→ TASK BRIEF:
The line containing "unfold same_counts. intros" marks the end: output every line of the data up to it, and that line too, exactly as written.
*** EXTRACTED INFORMATION ***
Lemma same_counts_elem db db' c :
  same_counts db db' → c ∈ rows db' T_admission_counters →
  ∃ c0, c0 ∈ rows db T_admission_counters ∧ scope_of c0 = scope_of c ∧ ac_outstanding c0 = ac_outstanding c.
Proof.
  unfold same_counts. intros Hs Hin. apply (list_elem_of_fmap_2 counts) in Hin. rewrite Hs in Hin.
  apply list_elem_of_fmap in Hin as (c0 & He & H0). exists c0. unfold scope_of. unfold counts in He. by injection He as -> -> -> _.
Qed.

Lemma tenant_within q t clock db r db' :
  update_tenant_policy settings q t clock db = (Ret r, db') → within_limits db → within_limits db'.
Proof.
  intros H [Hw Hid]. destruct (update_tenant_Ret _ _ _ _ _ _ _ H) as [Hr|(current & row & -> & Hp & Hg)].
  { apply (unchanged_within db); [split; by apply Hr|by apply Hr|by split]. }
  destruct Hp as [Hcur _ (values & _ & Hrow) Hrows Hcounts Htc Huc _].
  assert (tq_tenant_id row = tr_tenant_id q) as Hrid by by rewrite Hrow.
  assert (occurs_in ":" (tr_tenant_id q) = false) as Hcol.
  { apply filter_one in Hcur as [Hin He]. apply andb_true_iff in He as [He _]. apply bool_decide_eq_true in He as <-. auto. }
  split.
  - intros c Hin. destruct (same_counts_elem _ _ _ Hcounts Hin) as (c0 & H0 & Hs & Hn). unfold fits_cap. rewrite <- Hs, <- Hn.
    destruct (Hw c0 H0) as [?|[Hglob Hten]]; [by left|]. right. split; [by rewrite Hg|]. intros p Hp Hpc.
    rewrite Hrows in Hp. apply elem_of_app in Hp as [Hp|Hp%list_elem_of_singleton].
    { destruct (retired_tenant_filter _ _ _ _ _ Hcur eq_refl Hp Hpc). by apply Hten. }
    subst p. rewrite Hrid. split.
    + intros He. apply Htc; [done|]. by apply scope_rowP.
    + intros He Hst. apply Huc; [done|]. unfold user_counter_of. apply andb_true_iff. split; [by apply bool_decide_eq_true_2|done].
  - intros p Hp. rewrite Hrows in Hp. apply elem_of_app in Hp as [Hp|Hp%list_elem_of_singleton]; [|by rewrite Hp, Hrid].
    apply list_elem_of_fmap in Hp as (p0 & -> & Hp). unfold retire_tenant. destruct (_ && _); by apply (Hid p0).
Qed.

(** ** Every transaction *)

Inductive limit_step (db : DB) : DB → Prop :=
| ls_operation db' : sys_op sha256 settings db db' → limit_step db db'
| ls_submit q job_id session_id reading t r db' :
    submit settings storage jcs_request_hash q job_id session_id reading t db = (Ret r, db') → limit_step db db'
| ls_retry q job_id session_id scan t r db' :
    retry_failed_job settings storage uuid7 q job_id session_id scan t db = (Ret r, db') → limit_step db db'
| ls_global_policy q probe t clock t' clock' r db' :
    update_global_policy settings proofs q probe t clock t' clock' db = (Ret r, db') → limit_step db db'
| ls_tenant_policy q t clock r db' : update_tenant_policy settings q t clock db = (Ret r, db') → limit_step db db'.

(** C7: In every state the transactions reach, the jobs counted outstanding in the system,
    in each tenant and for each user are within the limits the current policies set:
    admission stops at the limits and policy updates never undercut the counters. *)
Theorem outstanding_within_limits db db' : rtc limit_step db db' → within_limits db → within_limits db'.
Proof.
  induction 1 as [db|db db1 db2 Hstep _ IH]; [done|]. intros Hw. apply IH.
  destruct Hstep as [? H|? ? ? ? ? ? ? H|? ? ? ? ? ? ? H|? ? ? ? ? ? ? ? H|? ? ? ? ? H].
  - by eapply op_within.
  - by eapply submit_within.
  - by eapply retry_within.
  - by eapply global_within.
  - by eapply tenant_within.
Qed.
End steps.
(* ===== verification/Sessions.v ===== *)
(** * What a worker session guarantees

    A heartbeat makes a worker READY only when every allocation the server still holds
    for it is accounted for, and only after the worker was shown them; normal operation
    is reopened only with every worker in that state. *)

From stdpp Require Import pretty.
From S2P Require Import Prelude PyDecimal Scheduling PyValue Json WorkerModels Security Cursors Database Sorting Ledger Authority.
From S2P Require Import Capabilities Idempotency Identity Control Workers Admission PolicyService WorkerSession View PolicyChanges Ticks Capacity System.

Local Open Scope string_scope.
Local Open Scope list_scope.
Local Open Scope Z_scope.

(** ** Pages *)

Lemma ltb_leb a b : String.ltb a b = negb (String.leb b a).
Proof.
  unfold String.ltb, String.leb. rewrite (String.compare_antisym a b). by destruct (String.compare b a).
Qed.
Lemma ltb_spec a b : String.ltb a b = true ↔ String.leb b a = false.
Proof. rewrite ltb_leb. apply negb_true_iff. Qed.

(** A sorted list is its first [n] elements and what is not below the last of them. *)
Lemma sorted_page {A} (leb : A → A → bool) n l x :
  (∀ a, leb a a = true) → StronglySorted (λ a b, leb a b = true) l → (0 < n)%nat → x ∈ l →
  x ∈ take n l ∨ ∃ z, last (take n l) = Some z ∧ leb z x = true.
Proof.
  intros Hrefl Hs. revert n. induction Hs as [|a l Hs IH Ha]; intros n Hn Hx; [set_solver|]. destruct n as [|n]; [lia|].
  cbn [take]. apply elem_of_cons in Hx as [->|Hx]; [left; left|]. rewrite Forall_forall in Ha.
  destruct n as [|n]; [right; exists a; split; [done|by apply Ha]|].
  destruct (IH (S n) ltac:(lia) Hx) as [Hin|(z & Hz & Hle)]; [left; by right|right]. exists z. split; [|done].
  rewrite last_cons. by rewrite Hz.
Qed.

(** The identifiers above [after]. *)
Definition above (after : option string) (id : string) : bool :=
  match after with Some after => String.ltb after id | None => true end.

Definition remaining (worker_id : string) (after : option string) (db : DB) : list string :=
  al_allocation_id <$> List.filter (λ a, unreleased_on worker_id a && above after (al_allocation_id a)) (rows db T_allocations).

Lemma remaining_elem w after db id :
  id ∈ remaining w after db ↔ ∃ a, a ∈ rows db T_allocations ∧ unreleased_on w a = true ∧ al_allocation_id a = id ∧ above after id = true.
Proof.
  unfold remaining. rewrite list_elem_of_fmap. split.
  - intros (a & -> & [[Hu Ha]%andb_true_iff Hin]%elem_of_List_filter). eauto.
  - intros (a & Hin & Hu & <- & Ha). exists a. split; [done|]. apply elem_of_List_filter. by rewrite Hu, Ha.
Qed.

Lemma above_mono after z id : above after z = true → above (Some z) id = true → above after id = true.
Proof.
  destruct after as [after|]; [|done]. cbn. rewrite !ltb_spec. intros H1 H2.
  destruct (String.leb id after) eqn:E; [|done]. 
  assert (String.leb after z = true) as H3 by (destruct (string_leb_total after z); congruence).
  rewrite (string_leb_trans id after z) in H2 by done. done.
Qed.

Lemma filter_fewer {A} (p q : A → bool) l : (∀ x, p x = true → q x = true) → (length (List.filter p l) ≤ length (List.filter q l))%nat.
Proof.
  intros Hpq. induction l as [|x l IH]; [done|]. cbn. specialize (Hpq x). destruct (p x), (q x); cbn; lia.
Qed.
Lemma filter_fewer_strict {A} (p q : A → bool) l x :
  (∀ x, p x = true → q x = true) → x ∈ l → p x = false → q x = true → (length (List.filter p l) < length (List.filter q l))%nat.
Proof.
  intros Hpq Hx Hp Hq. induction l as [|y l IH]; [by apply elem_of_nil in Hx|]. pose proof (filter_fewer p q l Hpq) as Hle.
  cbn. apply elem_of_cons in Hx as [<-|Hx]; [rewrite Hp, Hq; cbn; lia|]. specialize (IH Hx). specialize (Hpq y).
  destruct (p y), (q y); cbn; lia.
Qed.

Lemma remaining_shrinks w after z db :
  z ∈ remaining w after db → (length (remaining w (Some z) db) < length (remaining w after db))%nat.
Proof.
  intros (a & Ha & Hu & <- & Hab)%remaining_elem. unfold remaining. rewrite !length_fmap. apply (filter_fewer_strict _ _ _ a); [|done|..].
  - intros b. rewrite !andb_true_iff. intros [Hb Hz]. split; [done|]. by eapply above_mono.
  - cbn. by rewrite ltb_leb, string_leb_refl, andb_false_r.
  - by rewrite Hu, Hab.
Qed.

(** The pages of one hundred list the unreleased allocations of the worker, each of them
    and nothing else. *)
Lemma unreleased_pages_Ret fuel w after db ids db' :
  unreleased_pages fuel w after db = (Ret ids, db') → (length (remaining w after db) < fuel)%nat →
  db' = db ∧ ∀ id, id ∈ ids ↔ id ∈ remaining w after db.
Proof.
  revert after ids db'. induction fuel as [|fuel IH]; intros after ids db' H Hf; [lia|]. cbn [unreleased_pages] in H. tx_step H.
  change (al_allocation_id <$> List.filter _ _) with (remaining w after db) in H.
  set (page := take 100 (py_sorted String.leb (remaining w after db))) in *.
  assert (∀ id, id ∈ page → id ∈ remaining w after db) as Hpage.
  { intros id Hid. apply (py_sorted_elem String.leb). unfold page in Hid. by apply elem_of_take in Hid as (i & Hi%list_elem_of_lookup_2 & _). }
  destruct (last page) as [z|] eqn:Hz.
  - apply tx_bind_Ret in H as (rest & db1 & Hr & H). tx_step H. pose proof (Hpage z (last_Some_elem_of _ _ Hz)) as Hin.
    pose proof (remaining_shrinks _ _ _ _ Hin) as Hlt. apply IH in Hr as [-> Hrest]; [|lia]. split; [done|].
    intros id. rewrite elem_of_app, Hrest. split.
    { intros [?|(a & Ha & Hu & Hi & Hab)%remaining_elem]; [by apply Hpage|]. apply remaining_elem. exists a. split_and!; try done.
      apply remaining_elem in Hin as (_ & _ & _ & _ & Hz'). by eapply above_mono. }
    intros Hid. pose proof (proj2 (py_sorted_elem String.leb _ _) Hid) as Hs.
    destruct (sorted_page String.leb 100 _ id string_leb_refl (py_sorted_sorted _ string_leb_total string_leb_trans _) ltac:(lia) Hs)
      as [?|(z' & Hz' & Hle)]; [by left|]. fold page in Hz'. assert (z' = z) as -> by congruence.
    destruct (String.leb id z) eqn:E.
    + left. rewrite (string_leb_antisym id z) by done. by apply last_Some_elem_of.
    + right. apply remaining_elem in Hid as (a & Ha & Hu & Hi & _). apply remaining_elem. exists a. split_and!; try done.
      cbn. by rewrite ltb_leb, E.
  - tx_step H. split; [done|]. intros id. split; [by intros ?%elem_of_nil|]. intros Hid. apply last_None in Hz. unfold page in Hz.
    apply (py_sorted_elem String.leb) in Hid. destruct (py_sorted String.leb _); [by apply elem_of_nil in Hid|discriminate Hz].
Qed.
(** * virtualfs: a metadata-indexed content cache with tombstones

    Shallow embedding of the rclone [virtualfs] backend.  The repository
    holds two variants of the backend: the one that compares before it
    writes and wraps directory materialisation in a transaction (module
    [VirtualFS] below), and the earlier one under
    [backend/virtualfs/virtualfs.go] (module [BackendVirtualfs]).

    The SQLite table [files] is a finite map from [remote] to a row, the
    content tree is a finite map from cleaned paths to nodes, and every
    method is a function in a state-and-error monad over both.  What the
    Go code takes from its libraries ([path], [strings], [os], [io],
    [time], the SQL engine's LIKE, the MD5 hasher) is modelled after the
    libraries' documented behaviour on a Unix host. *)

From Stdlib Require Import ZArith List Bool Ascii String Lia.
From stdpp Require Import base gmap strings list fin_maps.

Local Open Scope string_scope.
Local Open Scope Z_scope.

(** ** Strings *)

(** [strings.Split(s, "/")]. *)
Fixpoint strings_Split (s : string) : list string :=
  match s with
  | EmptyString => [EmptyString]
  | String c s' =>
      if Ascii.eqb c "/" then EmptyString :: strings_Split s'
      else match strings_Split s' with
           | h :: t => String c h :: t
           | [] => [String c EmptyString]
           end
  end.

(** [strings.Join(elems, "/")]. *)
Fixpoint strings_Join (l : list string) : string :=
  match l with
  | [] => ""
  | [x] => x
  | x :: rest => x +:+ "/" +:+ strings_Join rest
  end.

(** [strings.Contains(s, "/")]. *)
Fixpoint has_slash (s : string) : bool :=
  match s with
  | EmptyString => false
  | String c s' => Ascii.eqb c "/" || has_slash s'
  end.

(** ** Package [path] *)

Module path.

(** One step of [Clean] on the stack of elements kept so far (deepest
    first): empty and [.] elements are dropped, [..] removes the element
    before it, is dropped at the root, and is kept at the start of a
    relative path. *)
Definition clean_step (rooted : bool) (stack : list string) (e : string)
  : list string :=
  if decide (e = "") then stack
  else if decide (e = ".") then stack
  else if decide (e = "..") then
    match stack with
    | top :: below =>
        if decide (top = "..") then e :: stack else below
    | [] => if rooted then [] else [e]
    end
  else e :: stack.

(** [path.Clean]: the shortest path equivalent to [p] by lexical
    processing. *)
Definition Clean (p : string) : string :=
  match p with
  | EmptyString => "."
  | String c _ =>
      let rooted := Ascii.eqb c "/" in
      let stack := fold_left (clean_step rooted) (strings_Split p) [] in
      let body := strings_Join (rev stack) in
      if rooted then "/" +:+ body
      else if decide (body = "") then "." else body
  end.

(** [path.Split]: the part up to and including the final slash, and the
    rest. *)
Fixpoint Split (p : string) : string * string :=
  match p with
  | EmptyString => (EmptyString, EmptyString)
  | String c p' =>
      let (d, f) := Split p' in
      if Ascii.eqb c "/" then (String c d, f)
      else if decide (d = "") then (EmptyString, String c f)
      else (String c d, f)
  end.

(** [path.Dir]. *)
Definition Dir (p : string) : string := Clean (fst (Split p)).

(** The buffer [path.Join] builds before it cleans it. *)
Fixpoint join_buf (buf : string) (elem : list string) : string :=
  match elem with
  | [] => buf
  | e :: rest =>
      if decide (buf = "") then join_buf e rest
      else join_buf (buf +:+ "/" +:+ e) rest
  end.

(** [path.Join]. *)
Definition Join (elem : list string) : string :=
  let buf := join_buf "" elem in
  if decide (buf = "") then "" else Clean buf.

End path.

(** Package [path/filepath] on a Unix host, where [os.PathSeparator] is
    the slash. *)
Module filepath.

Definition Dir (p : string) : string := path.Dir p.

Definition Join (elem : list string) : string := path.Join elem.

End filepath.

(** ** The SQL engine's LIKE

    [%] matches any run of characters, [_] any one character, and any
    other character matches itself without regard to the case of ASCII
    letters; no escape character is in force.  The matcher below goes
    byte by byte, which is the engine's character by character on text
    of ASCII characters other than NUL; where a statement depends on
    what matches, it is made for such text. *)

Definition ascii_lower (c : ascii) : ascii :=
  let n := nat_of_ascii c in
  if ((65 <=? n) && (n <=? 90))%nat then ascii_of_nat (n + 32) else c.

Fixpoint sql_like (pat : string) : string -> bool :=
  match pat with
  | EmptyString => fun s => bool_decide (s = "")
  | String c pat' =>
      if Ascii.eqb c "%" then
        fix star (s : string) : bool :=
          sql_like pat' s
          || match s with
             | EmptyString => false
             | String _ s' => star s'
             end
      else if Ascii.eqb c "_" then
        fun s => match s with
                 | EmptyString => false
                 | String _ s' => sql_like pat' s'
                 end
      else
        fun s => match s with
                 | EmptyString => false
                 | String d s' =>
                     Ascii.eqb (ascii_lower c) (ascii_lower d) && sql_like pat' s'
                 end
  end.

(** ** Errors, rows, the content tree and the state *)

Inductive errno := ENOENT | ENOTDIR | EISDIR | ENOTEMPTY.

Inductive error :=
| ErrorObjectNotFound                       (* fs.ErrorObjectNotFound *)
| ErrorDirNotFound                          (* fs.ErrorDirNotFound *)
| PathError (op : string) (e : errno)       (* what package os returns *)
| ErrSQL                                    (* a failure of database/sql *)
| ErrRead (msg : string)                    (* an error of the reader [in] *)
| ErrWrite                                  (* an error of [outFile.Write] *)
| ErrorString (msg : string)                (* fmt.Errorf(msg) *)
| Wrapped (msg : string) (e : error).       (* fmt.Errorf(msg + ": %w", e) *)

Inductive result (A : Type) :=
| Ok (a : A)
| Err (e : error).
Arguments Ok {A} a.
Arguments Err {A} e.

(** [os.IsNotExist]. *)
Definition IsNotExist (e : error) : bool :=
  match e with
  | PathError _ ENOENT => true
  | _ => false
  end.

(** A row of the table [files]; the primary key [remote] is the key of
    the map.  [mod_time] holds the RFC 3339 text, kept as the whole
    second it denotes. *)
Record Row := {
  col_size : Z;
  col_mod_time : Z;
  col_has_hash : bool;
  col_hash : string;
  col_deleted : bool;
  col_is_dir : bool
}.

Inductive Node :=
| File (content : list Byte.byte)
| Directory.

(** The world a method runs in: the table, the content tree, the time
    [time.Now] reads, and what the environment will do to the next SQL
    statements ([true]: the statement fails) and to the next writes to a
    content file ([Some k]: the write stops after [k] bytes with an
    error).  The table is kept in the database file, which [NewFs]
    places in the root directory: the table stands for what that file
    holds as long as no call creates, writes or removes a content file
    at the path of the database file, and statements about the table
    are made for such calls. *)
Record State := {
  files : gmap string Row;
  disk : gmap string Node;
  clock : Z;
  dbFaults : list bool;
  wrFaults : list (option nat)
}.

Definition set_files (t : gmap string Row) (st : State) : State :=
  {| files := t; disk := disk st; clock := clock st;
     dbFaults := dbFaults st; wrFaults := wrFaults st |}.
*** End of EXTRACTED INFORMATION ***
→ EXERCISE RESPONSE:
Lemma same_counts_elem db db' c :
  same_counts db db' → c ∈ rows db' T_admission_counters →
  ∃ c0, c0 ∈ rows db T_admission_counters ∧ scope_of c0 = scope_of c ∧ ac_outstanding c0 = ac_outstanding c.
Proof.
  unfold same_counts. intros Hs Hin. apply (list_elem_of_fmap_2 counts) in Hin. rewrite Hs in Hin.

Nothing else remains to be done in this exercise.